Task brief:
Only the lines from the one containing "Definition EXT4_FEATURE_INCOMPAT_MMP : Z" through the one containing "Definition EXT4_LOG_BLOCK_SIZE_MAX : Z := 11." should be printed, exactly as they appear below, with both ends included.

Dataset records:

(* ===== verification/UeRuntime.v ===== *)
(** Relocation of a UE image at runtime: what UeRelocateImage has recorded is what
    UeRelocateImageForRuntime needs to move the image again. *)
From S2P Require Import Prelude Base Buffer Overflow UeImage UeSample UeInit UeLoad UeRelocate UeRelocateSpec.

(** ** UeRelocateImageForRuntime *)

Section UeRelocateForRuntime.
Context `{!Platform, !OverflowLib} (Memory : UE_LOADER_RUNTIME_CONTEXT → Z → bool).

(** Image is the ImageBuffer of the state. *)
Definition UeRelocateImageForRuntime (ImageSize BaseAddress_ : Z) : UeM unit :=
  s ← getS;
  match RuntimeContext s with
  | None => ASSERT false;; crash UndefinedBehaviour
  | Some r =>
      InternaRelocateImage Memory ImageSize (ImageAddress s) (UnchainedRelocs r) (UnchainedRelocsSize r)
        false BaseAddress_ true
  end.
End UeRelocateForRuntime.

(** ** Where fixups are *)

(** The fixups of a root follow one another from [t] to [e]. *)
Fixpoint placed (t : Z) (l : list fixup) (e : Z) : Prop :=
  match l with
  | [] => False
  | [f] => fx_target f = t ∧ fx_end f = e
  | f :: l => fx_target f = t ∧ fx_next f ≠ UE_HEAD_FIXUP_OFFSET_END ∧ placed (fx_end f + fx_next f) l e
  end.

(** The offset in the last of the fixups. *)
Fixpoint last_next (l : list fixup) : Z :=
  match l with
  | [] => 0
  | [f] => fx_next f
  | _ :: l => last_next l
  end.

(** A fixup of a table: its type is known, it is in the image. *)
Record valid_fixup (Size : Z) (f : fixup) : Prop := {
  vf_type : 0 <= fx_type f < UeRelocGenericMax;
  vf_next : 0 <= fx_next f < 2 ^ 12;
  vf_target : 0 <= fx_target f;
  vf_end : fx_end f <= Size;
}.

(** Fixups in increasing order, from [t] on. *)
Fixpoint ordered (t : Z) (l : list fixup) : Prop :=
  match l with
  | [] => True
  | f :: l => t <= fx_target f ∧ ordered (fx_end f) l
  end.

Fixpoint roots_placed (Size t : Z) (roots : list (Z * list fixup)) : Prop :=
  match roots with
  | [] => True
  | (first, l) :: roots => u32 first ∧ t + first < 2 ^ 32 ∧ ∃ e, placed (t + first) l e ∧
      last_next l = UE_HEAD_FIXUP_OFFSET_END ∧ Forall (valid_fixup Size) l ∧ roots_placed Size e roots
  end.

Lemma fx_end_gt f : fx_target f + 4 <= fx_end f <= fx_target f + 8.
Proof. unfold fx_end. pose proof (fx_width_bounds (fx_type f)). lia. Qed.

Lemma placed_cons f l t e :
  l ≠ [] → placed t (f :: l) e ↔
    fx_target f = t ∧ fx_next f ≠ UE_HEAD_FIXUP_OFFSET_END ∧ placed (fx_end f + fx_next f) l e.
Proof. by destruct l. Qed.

--

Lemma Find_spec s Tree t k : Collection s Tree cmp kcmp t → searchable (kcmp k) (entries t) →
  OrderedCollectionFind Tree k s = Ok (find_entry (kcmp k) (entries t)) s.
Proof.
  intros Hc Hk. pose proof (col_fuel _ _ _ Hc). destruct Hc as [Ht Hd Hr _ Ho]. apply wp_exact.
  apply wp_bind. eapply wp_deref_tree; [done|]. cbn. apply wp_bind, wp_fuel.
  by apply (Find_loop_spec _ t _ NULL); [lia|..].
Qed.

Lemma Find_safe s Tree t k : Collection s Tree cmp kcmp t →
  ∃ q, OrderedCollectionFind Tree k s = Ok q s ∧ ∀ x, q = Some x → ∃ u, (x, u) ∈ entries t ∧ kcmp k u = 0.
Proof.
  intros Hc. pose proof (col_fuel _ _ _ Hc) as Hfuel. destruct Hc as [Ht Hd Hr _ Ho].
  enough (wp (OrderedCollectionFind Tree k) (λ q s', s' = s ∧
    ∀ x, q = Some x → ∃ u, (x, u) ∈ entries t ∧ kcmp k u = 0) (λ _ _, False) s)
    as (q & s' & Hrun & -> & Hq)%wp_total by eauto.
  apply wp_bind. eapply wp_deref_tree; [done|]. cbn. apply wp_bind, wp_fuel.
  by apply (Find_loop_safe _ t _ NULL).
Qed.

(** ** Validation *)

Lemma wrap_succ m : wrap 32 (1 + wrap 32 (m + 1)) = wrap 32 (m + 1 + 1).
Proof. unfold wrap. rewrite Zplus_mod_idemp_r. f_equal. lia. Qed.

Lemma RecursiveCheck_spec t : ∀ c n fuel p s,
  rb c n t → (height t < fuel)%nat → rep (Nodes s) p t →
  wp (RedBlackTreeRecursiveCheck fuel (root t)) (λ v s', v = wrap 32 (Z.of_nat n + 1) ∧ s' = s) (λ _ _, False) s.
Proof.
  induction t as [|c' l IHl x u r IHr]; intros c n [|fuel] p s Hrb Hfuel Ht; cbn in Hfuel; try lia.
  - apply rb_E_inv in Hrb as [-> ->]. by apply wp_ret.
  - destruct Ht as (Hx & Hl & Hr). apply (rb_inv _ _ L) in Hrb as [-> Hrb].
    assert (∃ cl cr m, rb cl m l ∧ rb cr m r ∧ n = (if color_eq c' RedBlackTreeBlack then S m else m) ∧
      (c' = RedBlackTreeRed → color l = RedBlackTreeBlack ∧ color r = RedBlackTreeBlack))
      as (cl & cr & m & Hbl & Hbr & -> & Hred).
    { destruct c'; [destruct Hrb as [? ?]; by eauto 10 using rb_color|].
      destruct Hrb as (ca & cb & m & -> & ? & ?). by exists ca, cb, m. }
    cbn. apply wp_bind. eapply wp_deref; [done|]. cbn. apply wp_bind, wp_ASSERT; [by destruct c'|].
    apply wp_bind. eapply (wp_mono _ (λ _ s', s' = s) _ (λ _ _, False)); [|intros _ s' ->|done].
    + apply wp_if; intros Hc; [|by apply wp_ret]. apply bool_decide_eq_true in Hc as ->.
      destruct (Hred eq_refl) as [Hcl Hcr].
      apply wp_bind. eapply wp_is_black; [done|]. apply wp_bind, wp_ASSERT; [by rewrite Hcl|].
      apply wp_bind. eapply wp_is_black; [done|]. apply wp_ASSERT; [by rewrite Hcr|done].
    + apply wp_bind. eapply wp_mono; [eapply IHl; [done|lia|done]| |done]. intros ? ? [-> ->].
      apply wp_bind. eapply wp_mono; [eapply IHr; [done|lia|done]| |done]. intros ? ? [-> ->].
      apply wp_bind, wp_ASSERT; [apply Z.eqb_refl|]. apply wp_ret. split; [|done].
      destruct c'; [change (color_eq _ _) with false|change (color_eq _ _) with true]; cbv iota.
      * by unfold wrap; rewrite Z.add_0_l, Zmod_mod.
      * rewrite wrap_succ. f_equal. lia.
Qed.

---

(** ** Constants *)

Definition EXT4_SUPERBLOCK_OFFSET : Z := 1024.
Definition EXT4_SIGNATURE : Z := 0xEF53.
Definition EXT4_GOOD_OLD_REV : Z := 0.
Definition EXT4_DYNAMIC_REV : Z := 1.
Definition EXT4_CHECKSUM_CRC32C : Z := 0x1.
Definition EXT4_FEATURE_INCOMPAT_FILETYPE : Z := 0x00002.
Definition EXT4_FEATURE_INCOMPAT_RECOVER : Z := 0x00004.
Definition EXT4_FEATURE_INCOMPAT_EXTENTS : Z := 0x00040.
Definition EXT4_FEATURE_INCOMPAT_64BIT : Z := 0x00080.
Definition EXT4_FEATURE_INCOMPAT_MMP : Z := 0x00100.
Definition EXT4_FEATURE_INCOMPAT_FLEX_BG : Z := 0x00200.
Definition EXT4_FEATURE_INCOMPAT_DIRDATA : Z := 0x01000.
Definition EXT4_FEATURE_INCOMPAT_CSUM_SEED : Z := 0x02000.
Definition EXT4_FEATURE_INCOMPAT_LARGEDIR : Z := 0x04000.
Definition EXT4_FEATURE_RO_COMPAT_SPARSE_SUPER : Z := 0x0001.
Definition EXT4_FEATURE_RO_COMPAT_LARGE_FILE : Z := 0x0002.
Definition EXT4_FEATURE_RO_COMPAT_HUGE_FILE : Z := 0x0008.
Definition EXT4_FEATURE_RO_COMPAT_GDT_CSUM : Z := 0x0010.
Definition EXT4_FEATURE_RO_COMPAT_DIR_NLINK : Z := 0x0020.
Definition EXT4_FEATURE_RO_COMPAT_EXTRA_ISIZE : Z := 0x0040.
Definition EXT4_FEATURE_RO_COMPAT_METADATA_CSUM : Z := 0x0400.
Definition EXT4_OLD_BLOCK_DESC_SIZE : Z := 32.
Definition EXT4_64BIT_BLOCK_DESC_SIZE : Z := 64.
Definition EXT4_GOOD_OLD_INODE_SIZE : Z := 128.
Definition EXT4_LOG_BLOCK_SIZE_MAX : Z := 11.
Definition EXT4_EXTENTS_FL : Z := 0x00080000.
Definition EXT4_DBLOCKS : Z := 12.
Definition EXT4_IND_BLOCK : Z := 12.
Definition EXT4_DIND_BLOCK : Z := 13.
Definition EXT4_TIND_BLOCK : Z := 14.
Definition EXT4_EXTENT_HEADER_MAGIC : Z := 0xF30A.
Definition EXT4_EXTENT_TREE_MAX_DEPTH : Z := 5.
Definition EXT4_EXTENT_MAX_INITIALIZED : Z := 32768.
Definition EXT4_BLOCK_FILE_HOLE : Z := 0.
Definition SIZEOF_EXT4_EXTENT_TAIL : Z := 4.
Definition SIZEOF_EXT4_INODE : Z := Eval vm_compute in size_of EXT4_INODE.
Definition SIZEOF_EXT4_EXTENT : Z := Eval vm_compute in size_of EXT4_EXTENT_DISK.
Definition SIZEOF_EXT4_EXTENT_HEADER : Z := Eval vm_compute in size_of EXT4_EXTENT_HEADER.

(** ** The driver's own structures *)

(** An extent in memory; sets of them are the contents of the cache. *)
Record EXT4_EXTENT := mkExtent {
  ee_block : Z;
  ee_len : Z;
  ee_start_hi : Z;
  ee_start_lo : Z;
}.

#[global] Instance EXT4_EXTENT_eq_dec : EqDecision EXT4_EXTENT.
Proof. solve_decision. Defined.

Reply to the task:
Definition EXT4_FEATURE_INCOMPAT_MMP : Z := 0x00100.
Definition EXT4_FEATURE_INCOMPAT_FLEX_BG : Z := 0x00200.
Definition EXT4_FEATURE_INCOMPAT_DIRDATA : Z := 0x01000.
Definition EXT4_FEATURE_INCOMPAT_CSUM_SEED : Z := 0x02000.
Definition EXT4_FEATURE_INCOMPAT_LARGEDIR : Z := 0x04000.
Definition EXT4_FEATURE_RO_COMPAT_SPARSE_SUPER : Z := 0x0001.
Definition EXT4_FEATURE_RO_COMPAT_LARGE_FILE : Z := 0x0002.
Definition EXT4_FEATURE_RO_COMPAT_HUGE_FILE : Z := 0x0008.
Definition EXT4_FEATURE_RO_COMPAT_GDT_CSUM : Z := 0x0010.
Definition EXT4_FEATURE_RO_COMPAT_DIR_NLINK : Z := 0x0020.
Definition EXT4_FEATURE_RO_COMPAT_EXTRA_ISIZE : Z := 0x0040.
Definition EXT4_FEATURE_RO_COMPAT_METADATA_CSUM : Z := 0x0400.
Definition EXT4_OLD_BLOCK_DESC_SIZE : Z := 32.
Definition EXT4_64BIT_BLOCK_DESC_SIZE : Z := 64.
Definition EXT4_GOOD_OLD_INODE_SIZE : Z := 128.
Definition EXT4_LOG_BLOCK_SIZE_MAX : Z := 11.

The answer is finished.